It Gets Worse

For many reasons, you don’t want a script kiddie, or anyone else, to gain access to your machine. These reasons are pretty much the same as the reasons you don’t want anyone to gain access to your house. There also are less obvious, but equally important, reasons. The main one is:

You may never know that someone has gained access to your computer let alone what they’re doing or have done with the access they’ve gained.

Some attackers just leave some sort of calling card (“Kilroy was here!”) and don’t do anything malicious. But other attackers are much more subtle. They may implant an invisible file or application (often called a Trojan horse) on your machine that could do all sorts of bad things at some unknown time. For example:

· The hidden application could spy on everything you’re doing and then make that information available to the attacker over the Net. It could notice what Web sites you go to, for example, or read your e-mail along with you. Worse yet, it could copy the passwords you type to access Web services or steal the credit-card numbers you enter in supposedly secure Web sites.

· The application could be used to send spam or conduct other such illegal activities. As Internet providers crack down on spam sending and similar activities, Net no-good-doers need to find and take over alternate machines to carry out their activities.

· The application could be used to obtain email addresses to be used for sending spam or in email attacks.
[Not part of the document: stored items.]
Lemma dict_get_scope_of_Some bs id v :
  NoDup (map fst bs) ->
  dict_get (scope_of bs) (VStr id) = Some v <-> In (id, v) bs.
Proof.
  induction bs as [|[k w] bs IH]; simpl; intros Hnd.
  - split; [discriminate | tauto].
  - apply NoDup_cons in Hnd as [Hk Hnd].
    destruct (String.eqb_spec k id) as [->|Hne].
    + split.
      * intros H. inversion H; subst. auto.
      * intros [H|H]; [inversion H; subst; reflexivity|].
        exfalso. apply Hk. apply list_elem_of_In.
        apply (in_map fst) in H. exact H.
    + rewrite IH by exact Hnd. split; [auto|].
      intros [H|H]; [inversion H; subst; tauto | exact H].
Qed.

Lemma Forall2_Permutation_l {A B} (R : A -> B -> Prop) l l' k :
  l ≡ₚ l' -> Forall2 R l k -> exists k', k ≡ₚ k' /\ Forall2 R l' k'.
Proof.
  intros Hp. revert k.
  induction Hp as [|x l l' _ IH|x y l|l l' l'' _ IH1 _ IH2]; intros k Hk.
  - inversion Hk; subst. exists []. split; [reflexivity | constructor].
  - inversion Hk as [|? a ? k0 Ha Hk0]; subst.
    destruct (IH _ Hk0) as (k' & Hpk & Hk').
    exists (a :: k'). split; [constructor; exact Hpk | constructor; auto].
  - inversion Hk as [|? a ? k0 Ha Hk0]; subst.
    inversion Hk0 as [|? b ? k1 Hb Hk1]; subst.
    exists (b :: a :: k1). split; [apply perm_swap | repeat constructor; auto].
  - destruct (IH1 _ Hk) as (k1 & Hp1 & Hk1).
    destruct (IH2 _ Hk1) as (k2 & Hp2 & Hk2).
    exists k2. split; [etransitivity; eauto | exact Hk2].
Qed.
It could read through your address book and any emails you’ve kept on your machine, and make those email addresses available to spammers. So you could end up being a principal cause of your friends getting spam.
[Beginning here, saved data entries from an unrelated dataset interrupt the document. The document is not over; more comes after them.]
(** * AutoDOC-MG: relay-coordination genetic algorithm

    A shallow embedding of the steady-state genetic algorithm of
    [scripts/ga_optimization_fast.py] (function
    [genetic_algorithm_optimization]) and of its sibling
    [scripts/optimize_all_scenarios.py] (function [genetic_algorithm]).

    Numbers.  The search is embedded twice.  Modules [GaOptimizationFast]
    and [OptimizeAllScenarios] embed the nested functions and the loop over
    exact rationals [Q], for a scenario whose [IscMin] is finite (every
    relay occurs in some pair); the properties of the fitness, of the
    replacement step and of the run are proved there.  Module [Extended] embeds the whole
    optimisation function and the batch loop body over rationals extended
    with [inf], [-inf] and [nan], so that it also runs on a scenario where
    [IscMin] keeps its initial [float("inf")].  In both, decimal literals
    of the scripts ([0.14], [1e-12], ...) denote the rational they spell;
    rounding and signed zeros are outside the model.  The power [x ** N] is
    not a rational function: it is a parameter [float_pow], about which
    nothing is assumed, and which may raise [OverflowError] like Python's
    float power does.

    Exceptions.  Python exceptions are values of [Py.exn], threaded through
    the error monad [Py.result].

    Randomness.  Every call to the [random] module is replaced by a value
    read from an explicit record of draws.

    Input.  Module [Loader] embeds [get_numeric_field],
    [store_initial_setting] and [group_data_by_scenario] over the values
    that [json.load] builds, with the exceptions of that code in a type of
    their own. *)

From Stdlib Require Import List Bool Arith Lia ZArith QArith Qminmax Qabs Qround Lqa.
From Stdlib Require Import String Ascii Permutation Sorted.
Import ListNotations.
Open Scope Q_scope.

Set Implicit Arguments.

(** ** Python primitives used by the scripts *)

Module Py.

Inductive exn : Type :=
| ZeroDivisionError
| OverflowError
| KeyError
| IndexError.

Inductive result (A : Type) : Type :=
| Ok (a : A)
| Raise (e : exn).

Arguments Ok {A} a.
Arguments Raise {A} e.

Definition bind {A B} (c : result A) (k : A -> result B) : result B :=
  match c with
  | Ok a => k a
  | Raise e => Raise e
  end.

(** [x < y] and [x <= y] on floats. *)
Definition ltb (x y : Q) : bool := negb (Qle_bool y x).
Definition leb (x y : Q) : bool := Qle_bool x y.

(** [x / y]: float division raises on a zero divisor. *)
Definition truediv (x y : Q) : result Q :=
  if Qeq_bool y 0 then Raise ZeroDivisionError else Ok (x / y).

(** [max(a, b)] and [min(a, b)]: the first argument is kept unless the
    second one is strictly better. *)
Definition max2 (a b : Q) : Q := if ltb a b then b else a.
Definition min2 (a b : Q) : Q := if ltb b a then b else a.

(** [l[i]] for a non-negative index. *)
Definition getitem {A} (l : list A) (i : nat) : result A :=
  match nth_error l i with
  | Some a => Ok a
  | None => Raise IndexError
  end.

(** [l[-1]]. *)
Definition getlast {A} (l : list A) : result A :=
  match l with
  | [] => Raise IndexError
  | a :: l' => Ok (last l' a)
  end.

(** [l[i] = v], as a new list. *)
Fixpoint setitem {A} (l : list A) (i : nat) (v : A) : result (list A) :=
  match l, i with
  | [], _ => Raise IndexError
  | _ :: l', O => Ok (v :: l')
  | a :: l', S i' => bind (setitem l' i' v) (fun r => Ok (a :: r))
  end.

(** [l[-1] = v], as a new list. *)
Definition setlast {A} (l : list A) (v : A) : result (list A) :=
  match l with
  | [] => Raise IndexError
  | _ => Ok (removelast l ++ [v])
  end.

End Py.

Import Py.

Notation "x <- c ;; k" := (Py.bind c (fun x => k))
  (at level 61, c at next level, right associativity).

(** ** Module constants (identical in both scripts, except the GA sizes) *)

Definition K : Q := 0.14.
Definition N : Q := 0.02.
Definition CTI : Q := 0.20.
Definition MIN_TDS : Q := 0.05.
Definition MAX_TDS : Q := 0.8.
Definition MIN_PICKUP : Q := 0.05.
Definition MAX_PICKUP_FACTOR : Q := 0.6.
Definition MAX_TIME : Q := 10.0.

(** [GA_Ni], [GA_iterno], [GA_maxGen], [GA_nMut]. *)
Record ga_config : Type := {
  GA_Ni : nat;
  GA_iterno : nat;
  GA_maxGen : nat;
  GA_nMut : nat
}.

(** ga_optimization_fast.py, lines 30-33. *)
Definition fast_config : ga_config :=
  {| GA_Ni := 80; GA_iterno := 1000; GA_maxGen := 1000; GA_nMut := 2 |}.

(** optimize_all_scenarios.py, lines 27-30. *)
Definition full_config : ga_config :=
  {| GA_Ni := 80; GA_iterno := 50000; GA_maxGen := 50000; GA_nMut := 2 |}.

(** The penalty value [MAX_TIME * 10.0] returned by [relay_time]. *)
Definition sentinel : Q := MAX_TIME * 10.0.

(** ** Scenario data *)

Record pair : Type := {
  main_relay : string;
  backup_relay : string;
  Ishc_main : Q;
  Ishc_backup : Q
}.

(** [scenario_data["pairs"]] and [scenario_data["relays"]]. *)
Record scenario_data : Type := {
  data_pairs : list pair;
  data_relays : list string
}.

(** A population row [genes + [fitness]]: [row[:Nv]] is [genes], [row[Nv]]
    is [fit]. *)
Record individual : Type := {
  genes : list Q;
  fit : Q
}.

(** The random draws of one generation, in the order the loop body makes
    them: [random.sample(range(GA_Ni), 2)], [random.randint(1, Nv - 1)],
    then for each child the positions of [random.sample(range(Nv), GA_nMut)]
    each paired with the [random.random()] drawn for it. *)
Record gen_draws : Type := {
  s1 : nat;
  s2 : nat;
  cp : nat;
  mut1 : list (nat * Q);
  mut2 : list (nat * Q)
}.

(** The whole random stream of a run: [init_u i j] is the [random.random()]
    drawn for gene [j] of the [i]-th initial individual, [gen_d g] the draws
    of generation [g]. *)
Record rng : Type := {
  init_u : nat -> nat -> Q;
  gen_d : nat -> gen_draws
}.

(** The variables of the search loop: [X], [X_best], [stall]. *)
Record state : Type := {
  X : list individual;
  X_best : individual;
  stall : nat
}.

(** ** Dictionaries keyed by relay name *)

Section Dict.

Variable V : Type.

(** [d[k] = v]: update in place, or append a new key. *)
Fixpoint dict_set (d : list (string * V)) (k : string) (v : V)
  : list (string * V) :=
  match d with
  | [] => [(k, v)]
  | (k', v') :: d' =>
      if String.eqb k' k then (k', v) :: d' else (k', v') :: dict_set d' k v
  end.

(** [d[k]]. *)
Fixpoint dict_get (d : list (string * V)) (k : string) : result V :=
  match d with
  | [] => Raise KeyError
  | (k', v') :: d' => if String.eqb k' k then Ok v' else dict_get d' k
  end.

End Dict.

(** [X.sort(key=lambda r: r[Nv])]: a stable ascending sort on the fitness
    slot.  The key comparison is Python's [<]. *)
Fixpoint insert_by_fit (r : individual) (l : list individual)
  : list individual :=
  match l with
  | [] => [r]
  | y :: l' => if ltb (fit y) (fit r) then y :: insert_by_fit r l'
               else r :: y :: l'
  end.

Definition sort_by_fit (l : list individual) : list individual :=
  fold_right insert_by_fit [] l.

(** [round(x, 5)]: nearest multiple of [1e-5], ties to even. *)
Definition round_half_even (q : Q) : Z :=
  let f := Qfloor q in
  match Qcompare (q - inject_Z f) (1 # 2) with
  | Lt => f
  | Gt => (f + 1)%Z
  | Eq => if Z.even f then f else (f + 1)%Z
  end.

Definition round5 (q : Q) : Q :=
  inject_Z (round_half_even (q * 100000)) / 100000.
· The hidden application could be used to launch an attack on another machine. Attackers often cover their tracks by launching attacks indirectly, through a series of machines, sometimes in different countries. Then, when someone comes looking for the attacker, they find you instead. Although you may not be legally liable for the misuse of your machine in this situation, we don’t think any of us wants to have the FBI or other law-enforcement agencies knocking on our door.
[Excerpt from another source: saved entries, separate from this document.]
Lemma getBlockingCpuData_reads graph fcpTs networkFilter cpuFilter h data h' :
  getBlockingCpuData graph fcpTs networkFilter cpuFilter h = Ok (data, h') → h' = h.
Proof.
  unfold getBlockingCpuData, getScriptUrls. intros H.
  destruct (traverse (collectCpuCallback fcpTs) None graph [] h) as [[cpus h1]| |] eqn:H1;
    simplify_eq/=.
  apply traverse_reads in H1 as ->.
  2:{ intros node path a h2 a' h2' Hc. unfold collectCpuCallback in Hc.
      destruct (getNode node h2) as [n| |]; simplify_eq/=.
      destruct (kind n); simplify_eq/=; [done|]. by case_match; simplify_eq. }
  destruct (traverse (scriptUrlCallback _) None graph [] h) as [[urls h2]| |] eqn:H2;
    simplify_eq/=.
  apply traverse_reads in H2 as ->.
  2:{ intros node path a h2' a' h2'' Hc. unfold scriptUrlCallback in Hc.
      destruct (getNode node h2') as [n| |]; simplify_eq/=.
      destruct (kind n); simplify_eq/=; [|done]. by case_match; simplify_eq. }
  destruct (scanUrls _ _ _ _). by simplify_eq.
Qed.

(** ** Cloning writes to the clones only *)

Lemma prefix_alter {A} (f : A → A) (l0 l : list A) i :
  l0 `prefix_of` l → length l0 ≤ i → l0 `prefix_of` alter f i l.
Proof.
  intros [k ->] Hi. exists (alter f (i - length l0) k).
  by rewrite alter_app_r_alt.
Qed.

Lemma addDependency_prefix h0 this node h h' :
  h0 `prefix_of` h → length h0 ≤ this → length h0 ≤ node →
  addDependency this node h = Ok h' → h0 `prefix_of` h'.
Proof.
  unfold addDependency. intros Hpre Ht Hn H.
  destruct (getNode this h) as [t| |]; simplify_eq/=.
  case_bool_decide; [by simplify_eq|].
  destruct (getNode node h) as [n| |]; simplify_eq/=.
  apply prefix_alter; [apply prefix_alter|]; done.
Qed.

Lemma cloneCallback_keeps h0 ids node path m h m' h' :
  (h0 `prefix_of` h ∧ mapsToClones h0 m h ∧ clonesApart h0 h) →
  cloneCallback ids node path m h = Ok (m', h') →
  h0 `prefix_of` h' ∧ mapsToClones h0 m' h' ∧ clonesApart h0 h'.
Proof.
  intros (Hpre & Hm & Hc) H. unfold cloneCallback, cloneWithoutRelationships in H.
  destruct (getNode node h) as [n| |] eqn:Hn; simplify_eq/=.
  destruct (shouldIncludeNode ids n); simplify_eq/=; [|done].
  unfold getNode in H. rewrite lookup_app_r, Nat.sub_diag in H by done. simplify_eq/=.
  split; [by apply prefix_app_r|]. split.
  - intros s c. rewrite length_app. simpl. destruct (decide (s = _id n)) as [->|Hne].
    + rewrite lookup_insert_eq. intros ?; simplify_eq. apply prefix_length in Hpre. lia.
    + rewrite lookup_insert_ne by done. intros Hs. specialize (Hm s c Hs). lia.
  - intros r x Hr. unfold dependentsOf, dependenciesOf.
    destruct (decide (r < length h)) as [Hlt|Hge].
    + rewrite lookup_app_l by done. by apply Hc.
    + rewrite lookup_app_r by lia.
      destruct (r - length h) as [|k]; simpl; rewrite ?lookup_nil; simpl;
        intros [[]%elem_of_nil|[]%elem_of_nil].
Qed.

Lemma rewire_keeps h0 m c deps : ∀ h h',
  mapsToClones h0 m h → from_option (fun c => length h0 ≤ c) True c →
  (h0 `prefix_of` h ∧ clonesApart h0 h) →
  rewire m c deps h = Ok h' →
  (h0 `prefix_of` h' ∧ clonesApart h0 h') ∧ length h' = length h.
Proof.
  induction deps as [|d deps IH]; intros h h' Hm Hc (Hpre & Hap) H; simplify_eq/=; [done|].
  destruct (getNode d h) as [nd| |]; simplify_eq/=.
  destruct c as [c|]; simplify_eq/=.
  destruct (m !! _id nd) as [cd|] eqn:Hcd; simplify_eq/=.
  2:{ by destruct (getNode c h). }
  destruct (addDependency c cd h) as [h1| |] eqn:Hadd; simplify_eq/=.
  pose proof (Hm _ _ Hcd) as [Hcd1 Hcd2].
  pose proof (addDependency_prefix _ _ _ _ _ Hpre Hc Hcd1 Hadd) as Hpre1.
  apply addDependency_spec in Hadd
    as (Hthis & [[_ ->]|(Hnin & Hnode & Hlen & Hdeps & Hdpts & _)]).
  { by apply (IH h h'). }
  destruct (IH h1 h') as [HP Hl].
  - intros s x Hs. rewrite Hlen. by apply (Hm s).
  - done.
  - split; [done|]. intros r x Hr Hx. rewrite Hdeps, Hdpts in Hx.
    destruct Hx as [Hx|Hx]; case_decide; subst;
      try (apply elem_of_app in Hx as [Hx| ->%list_elem_of_singleton]; [|done]);
      apply (Hap _ x Hr); tauto.
  - done.
  - split; [done|]. congruence.
Qed.

Lemma rewireCallback_keeps h0 ids m node path h h' u u' :
  mapsToClones h0 m h →
  (h0 `prefix_of` h ∧ clonesApart h0 h) →
  rewireCallback ids m node path u h = Ok (u', h') →
  (h0 `prefix_of` h' ∧ clonesApart h0 h') ∧ length h' = length h.
Proof.
  intros Hm HP H. unfold rewireCallback in H.
  destruct (getNode node h) as [n| |]; simplify_eq/=.
  destruct (shouldIncludeNode ids n); simplify_eq/=; [|done].
  destruct (rewire m (m !! _id n) (_dependencies n) h) as [h1| |] eqn:Hr; simplify_eq/=.
  eapply rewire_keeps; [done| |done|done].
  destruct (m !! _id n) as [c|] eqn:Hc; [|done]. simpl. by apply (Hm _ _ Hc).
Qed.

(** cloneGraph keeps every node of the heap it is given, and what it adds
    is apart from them. *)
Lemma cloneGraph_keeps this predicate h m h' :
  cloneGraph this predicate h = Ok (m, h') →
  h `prefix_of` h' ∧ mapsToClones h m h' ∧ clonesApart h h'.
Proof.
  unfold cloneGraph. intros H.
  destruct (getRootNode this h) as [root| |]; simplify_eq/=.
  destruct (computeIdsToInclude root predicate h) as [[ids h0]| |] eqn:Hids; simplify_eq/=.
  apply computeIdsToInclude_reads in Hids as ->.
  destruct (traverse (cloneCallback ids) None root ∅ h) as [[m1 h1]| |] eqn:H1; simplify_eq/=.
  apply (traverse_keeps
           (fun m h1 => h `prefix_of` h1 ∧ mapsToClones h m h1 ∧ clonesApart h h1)) in H1
    as (Hpre1 & Hm1 & Hap1).
  2:{ intros ??????. apply cloneCallback_keeps. }
  2:{ split; [done|]. split; [by intros s c ?|].
      intros r x Hr. rewrite dependentsOf_invalid, dependenciesOf_invalid by done.
      intros [[]%elem_of_nil|[]%elem_of_nil]. }
  destruct (traverse (rewireCallback ids m1) None root () h1) as [[u h2]| |] eqn:H2;
    simplify_eq/=.
  apply (traverse_keeps
           (fun _ h2 => (h `prefix_of` h2 ∧ clonesApart h h2) ∧ length h2 = length h1)) in H2
    as ((Hpre2 & Hap2) & Hlen2).
  2:{ intros node path a hx a' hx' [HP Hl] Hc.
      eapply rewireCallback_keeps in Hc as [? ?]; [| |done].
      - split; [done|]. congruence.
      - intros s c Hs. rewrite Hl. by apply (Hm1 s). }
  2:{ done. }
  split; [done|]. split; [|done]. intros s c Hs. rewrite Hlen2. by apply (Hm1 s).
Qed.

Lemma cloneWithRelationships_keeps this predicate h clone h' :
  cloneWithRelationships this predicate h = Ok (clone, h') →
  h `prefix_of` h' ∧ length h ≤ clone < length h' ∧ clonesApart h h'.
Proof.
  unfold cloneWithRelationships. intros H.
  destruct (cloneGraph this predicate h) as [[m h1]| |] eqn:Hg; simplify_eq/=.
  apply cloneGraph_keeps in Hg as (Hpre & Hm & Hap).
  destruct (getNode this h1) as [t| |]; simplify_eq/=.
  destruct (m !! _id t) as [c|] eqn:Hc; simplify_eq/=.
  split; [done|]. split; [by apply (Hm _ _ Hc)|done].
Qed.

(** Nothing reachable from a clone, along edges of either kind, is a node
    of the original heap. *)
Lemma clonesApart_connected h0 h c x :
  clonesApart h0 h → length h0 ≤ c →
  rtc (fun a b => b ∈ dependentsOf h a ∨ b ∈ dependenciesOf h a) c x →
  length h0 ≤ x.
Proof.
  intros Hap Hc Hr. induction Hr as [|a b z Hab _ IH]; [done|].
  apply IH. by apply (Hap a b).
Qed.

(** * getRootNode and the shape of a well-formed graph *)

Lemma closedEdges_dependents h r x : closedEdges h → x ∈ dependentsOf h r → x < length h.
Proof. intros Hc Hx. apply (Hc r x). by left. Qed.

Lemma closedEdges_dependencies h r x : closedEdges h → x ∈ dependenciesOf h r → x < length h.
Proof. intros Hc Hx. apply (Hc r x). by right. Qed.

Lemma getRootNode_loop_fuel fuel fuel' x h r :
  getRootNode_loop fuel x h = Ok r → fuel ≤ fuel' → getRootNode_loop fuel' x h = Ok r.
Proof.
  revert fuel' x. induction fuel as [|fuel IH]; intros fuel' x H Hle; [done|].
  destruct fuel' as [|fuel']; [lia|]. simpl in *.
  destruct (getNode x h) as [n| |]; simplify_eq/=.
  destruct (_dependencies n); [done|]. apply IH; [done|lia].
Qed.

(** The root is reached along dependencies and has none itself. *)
Lemma getRootNode_loop_spec fuel : ∀ x h r,
  getRootNode_loop fuel x h = Ok r →
  rtc (fun a b => b ∈ dependenciesOf h a) x r ∧ r < length h ∧ dependenciesOf h r = [].
Proof.
  induction fuel as [|fuel IH]; intros x h r H; [done|]. simpl in H.
  destruct (getNode x h) as [n| |] eqn:Hn; simplify_eq/=. apply getNode_Ok in Hn.
  destruct (_dependencies n) as [|d ds] eqn:Hd.
  - simplify_eq. split; [apply rtc_refl|]. split; [by eapply lookup_lt_Some|].
    by rewrite (dependenciesOf_lookup _ _ _ Hn).
  - destruct (IH _ _ _ H) as (Hr & Hv & He). split; [|done].
    eapply rtc_l; [|done]. simpl. rewrite (dependenciesOf_lookup _ _ _ Hn), Hd. left.
Qed.

Section acyclic.
Context (h : heap).
Hypothesis Hclosed : closedEdges h.
Hypothesis Hacyclic : acyclic h.

Lemma getRootNode_loop_total fuel : ∀ x chain,
  NoDup (x :: chain) →
  (∀ y, y ∈ chain → tc (fun a b => b ∈ dependenciesOf h a) y x) →
  (∀ y, y ∈ x :: chain → y < length h) →
  length h ≤ fuel + length chain →
  ∃ r, getRootNode_loop fuel x h = Ok r.
Proof.
  induction fuel as [|fuel IH]; intros x chain Hnd Htc Hvalid Hfuel.
  { pose proof (NoDup_bounded_length _ _ Hnd Hvalid) as Hlen. simpl in *. lia. }
  simpl. destruct (lookup_lt_is_Some_2 h x) as [n Hn]; [apply Hvalid; left|].
  rewrite (getNode_lookup _ _ _ Hn). simpl.
  destruct (_dependencies n) as [|d ds] eqn:Hd; [eauto|].
  assert (d ∈ dependenciesOf h x) as Hdx.
  { rewrite (dependenciesOf_lookup _ _ _ Hn), Hd. left. }
  apply (IH d (x :: chain)).
  - apply NoDup_cons. split; [|done].
    intros [->|Hin]%elem_of_cons.
    + apply (Hacyclic x). by apply tc_once.
    + apply (Hacyclic d). eapply tc_r; [by apply Htc|done].
  - intros y [->|Hy]%elem_of_cons; [by apply tc_once|].
    eapply tc_r; [by apply Htc|done].
  - intros y [->|Hy]%elem_of_cons; [by eapply closedEdges_dependencies|by apply Hvalid].
  - simpl. lia.
Qed.

Lemma getRootNode_total x : x < length h → ∃ r, getRootNode x h = Ok r.
Proof.
  intros Hx. apply (getRootNode_loop_total _ x []).
  - apply NoDup_singleton.
  - by intros y ?%elem_of_nil.
  - by intros y ->%list_elem_of_singleton.
  - simpl. lia.
Qed.
End acyclic.

Lemma getRootNode_spec x h r :
  getRootNode x h = Ok r →
  rtc (fun a b => b ∈ dependenciesOf h a) x r ∧ r < length h ∧ dependenciesOf h r = [].
Proof. apply getRootNode_loop_spec. Qed.

Lemma uniqueIds_inj h a b :
  uniqueIds h → a < length h → b < length h → idOf h a = idOf h b → a = b.
Proof.
  intros Hu [na Ha]%lookup_lt_is_Some_2 [nb Hb]%lookup_lt_is_Some_2.
  rewrite (idOf_lookup _ _ _ Ha), (idOf_lookup _ _ _ Hb). intros Heq.
  eapply (NoDup_lookup _ a b (_id na) Hu); rewrite list_lookup_fmap.
  - by rewrite Ha.
  - rewrite Hb. simpl. by rewrite Heq.
Qed.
· The application could be used in concert with similar applications implanted on other machines for more advanced, distributed attacks. The most popular of these is known as a distributed denial-of-service attack. Your machine, and hundreds or even hundred-thousands like it, could be used as part of a coordinated "botnet" to flood a particular Web site with traffic, effectively denying the services of that Web site to legitimate users. Over the years, attacks have been launched successfully against several major Web sites, including Microsoft, Yahoo! and CNN. Not to mention at least one serious attempt against the White House. And the FBI did go around knocking on a lot of doors.